### Extracted records
------------

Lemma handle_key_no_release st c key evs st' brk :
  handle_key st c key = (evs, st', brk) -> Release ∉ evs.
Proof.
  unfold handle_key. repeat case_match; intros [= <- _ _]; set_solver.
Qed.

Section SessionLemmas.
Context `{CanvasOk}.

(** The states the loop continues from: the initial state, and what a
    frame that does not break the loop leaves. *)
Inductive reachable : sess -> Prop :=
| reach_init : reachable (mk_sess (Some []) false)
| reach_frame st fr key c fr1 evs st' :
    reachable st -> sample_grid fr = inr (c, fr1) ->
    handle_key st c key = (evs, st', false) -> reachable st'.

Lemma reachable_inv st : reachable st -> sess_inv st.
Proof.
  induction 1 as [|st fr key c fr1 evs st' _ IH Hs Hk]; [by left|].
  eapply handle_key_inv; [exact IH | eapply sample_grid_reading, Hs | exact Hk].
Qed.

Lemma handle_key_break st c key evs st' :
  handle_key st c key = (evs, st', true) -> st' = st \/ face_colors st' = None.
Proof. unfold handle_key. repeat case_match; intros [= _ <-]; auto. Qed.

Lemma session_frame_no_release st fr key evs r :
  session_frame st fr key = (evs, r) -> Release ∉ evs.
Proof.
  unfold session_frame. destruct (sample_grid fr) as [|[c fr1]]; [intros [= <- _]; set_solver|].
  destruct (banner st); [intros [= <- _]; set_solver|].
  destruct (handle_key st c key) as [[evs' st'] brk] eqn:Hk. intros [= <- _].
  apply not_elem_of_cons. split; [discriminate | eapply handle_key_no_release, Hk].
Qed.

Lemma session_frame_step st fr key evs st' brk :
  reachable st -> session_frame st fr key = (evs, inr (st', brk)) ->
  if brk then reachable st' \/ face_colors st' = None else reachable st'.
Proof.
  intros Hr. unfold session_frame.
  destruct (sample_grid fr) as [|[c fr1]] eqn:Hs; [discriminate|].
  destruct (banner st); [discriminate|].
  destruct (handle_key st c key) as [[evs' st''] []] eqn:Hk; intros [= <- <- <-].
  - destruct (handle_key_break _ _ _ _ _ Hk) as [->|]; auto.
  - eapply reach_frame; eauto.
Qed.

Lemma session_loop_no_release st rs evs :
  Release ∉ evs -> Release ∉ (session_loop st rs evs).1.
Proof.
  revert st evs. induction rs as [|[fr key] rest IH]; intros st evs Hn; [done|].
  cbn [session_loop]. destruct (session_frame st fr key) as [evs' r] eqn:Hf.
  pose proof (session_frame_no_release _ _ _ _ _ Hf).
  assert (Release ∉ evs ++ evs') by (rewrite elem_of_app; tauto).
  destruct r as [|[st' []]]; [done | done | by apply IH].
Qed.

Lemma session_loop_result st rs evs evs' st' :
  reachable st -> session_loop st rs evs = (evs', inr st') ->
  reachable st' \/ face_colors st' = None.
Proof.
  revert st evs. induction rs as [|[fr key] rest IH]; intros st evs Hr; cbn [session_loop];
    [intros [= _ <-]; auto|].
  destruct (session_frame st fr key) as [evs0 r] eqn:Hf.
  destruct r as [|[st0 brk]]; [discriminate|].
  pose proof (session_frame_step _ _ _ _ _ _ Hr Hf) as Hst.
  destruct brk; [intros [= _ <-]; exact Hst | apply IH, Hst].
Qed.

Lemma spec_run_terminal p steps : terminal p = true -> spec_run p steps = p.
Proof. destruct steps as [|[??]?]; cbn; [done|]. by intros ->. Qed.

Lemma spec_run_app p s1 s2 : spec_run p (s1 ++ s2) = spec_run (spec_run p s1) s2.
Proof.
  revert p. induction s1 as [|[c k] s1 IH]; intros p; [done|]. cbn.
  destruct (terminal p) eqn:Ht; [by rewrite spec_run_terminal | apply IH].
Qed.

------------

### Prompt
Extract every record. Keep wording exact.

### Response area
Lemma handle_key_no_release st c key evs st' brk :
  handle_key st c key = (evs, st', brk) -> Release ∉ evs.
Proof.
  unfold handle_key. repeat case_match; intros [= <- _ _]; set_solver.
Qed.

Section SessionLemmas.
Context `{CanvasOk}.

(** The states the loop continues from: the initial state, and what a
    frame that does not break the loop leaves. *)
Inductive reachable : sess -> Prop :=
| reach_init : reachable (mk_sess (Some []) false)
| reach_frame st fr key c fr1 evs st' :
    reachable st -> sample_grid fr = inr (c, fr1) ->
    handle_key st c key = (evs, st', false) -> reachable st'.

Lemma reachable_inv st : reachable st -> sess_inv st.
Proof.
  induction 1 as [|st fr key c fr1 evs st' _ IH Hs Hk]; [by left|].
  eapply handle_key_inv; [exact IH | eapply sample_grid_reading, Hs | exact Hk].
Qed.

Lemma handle_key_break st c key evs st' :
  handle_key st c key = (evs, st', true) -> st' = st \/ face_colors st' = None.
Proof. unfold handle_key. repeat case_match; intros [= _ <-]; auto. Qed.

Lemma session_frame_no_release st fr key evs r :
  session_frame st fr key = (evs, r) -> Release ∉ evs.
Proof.
  unfold session_frame. destruct (sample_grid fr) as [|[c fr1]]; [intros [= <- _]; set_solver|].
  destruct (banner st); [intros [= <- _]; set_solver|].
  destruct (handle_key st c key) as [[evs' st'] brk] eqn:Hk. intros [= <- _].
  apply not_elem_of_cons. split; [discriminate | eapply handle_key_no_release, Hk].
Qed.

Lemma session_frame_step st fr key evs st' brk :
  reachable st -> session_frame st fr key = (evs, inr (st', brk)) ->
  if brk then reachable st' \/ face_colors st' = None else reachable st'.
Proof.
  intros Hr. unfold session_frame.
  destruct (sample_grid fr) as [|[c fr1]] eqn:Hs; [discriminate|].
  destruct (banner st); [discriminate|].
  destruct (handle_key st c key) as [[evs' st''] []] eqn:Hk; intros [= <- <- <-].
  - destruct (handle_key_break _ _ _ _ _ Hk) as [->|]; auto.
  - eapply reach_frame; eauto.
Qed.

Lemma session_loop_no_release st rs evs :
  Release ∉ evs -> Release ∉ (session_loop st rs evs).1.
Proof.
  revert st evs. induction rs as [|[fr key] rest IH]; intros st evs Hn; [done|].
  cbn [session_loop]. destruct (session_frame st fr key) as [evs' r] eqn:Hf.
  pose proof (session_frame_no_release _ _ _ _ _ Hf).
  assert (Release ∉ evs ++ evs') by (rewrite elem_of_app; tauto).
  destruct r as [|[st' []]]; [done | done | by apply IH].
Qed.

Lemma session_loop_result st rs evs evs' st' :
  reachable st -> session_loop st rs evs = (evs', inr st') ->
  reachable st' \/ face_colors st' = None.
Proof.
  revert st evs. induction rs as [|[fr key] rest IH]; intros st evs Hr; cbn [session_loop];
    [intros [= _ <-]; auto|].
  destruct (session_frame st fr key) as [evs0 r] eqn:Hf.
  destruct r as [|[st0 brk]]; [discriminate|].
  pose proof (session_frame_step _ _ _ _ _ _ Hr Hf) as Hst.
  destruct brk; [intros [= _ <-]; exact Hst | apply IH, Hst].
Qed.

Lemma spec_run_terminal p steps : terminal p = true -> spec_run p steps = p.
Proof. destruct steps as [|[??]?]; cbn; [done|]. by intros ->. Qed.

Lemma spec_run_app p s1 s2 : spec_run p (s1 ++ s2) = spec_run (spec_run p s1) s2.
Proof.
  revert p. induction s1 as [|[c k] s1 IH]; intros p; [done|]. cbn.
  destruct (terminal p) eqn:Ht; [by rewrite spec_run_terminal | apply IH].
Qed.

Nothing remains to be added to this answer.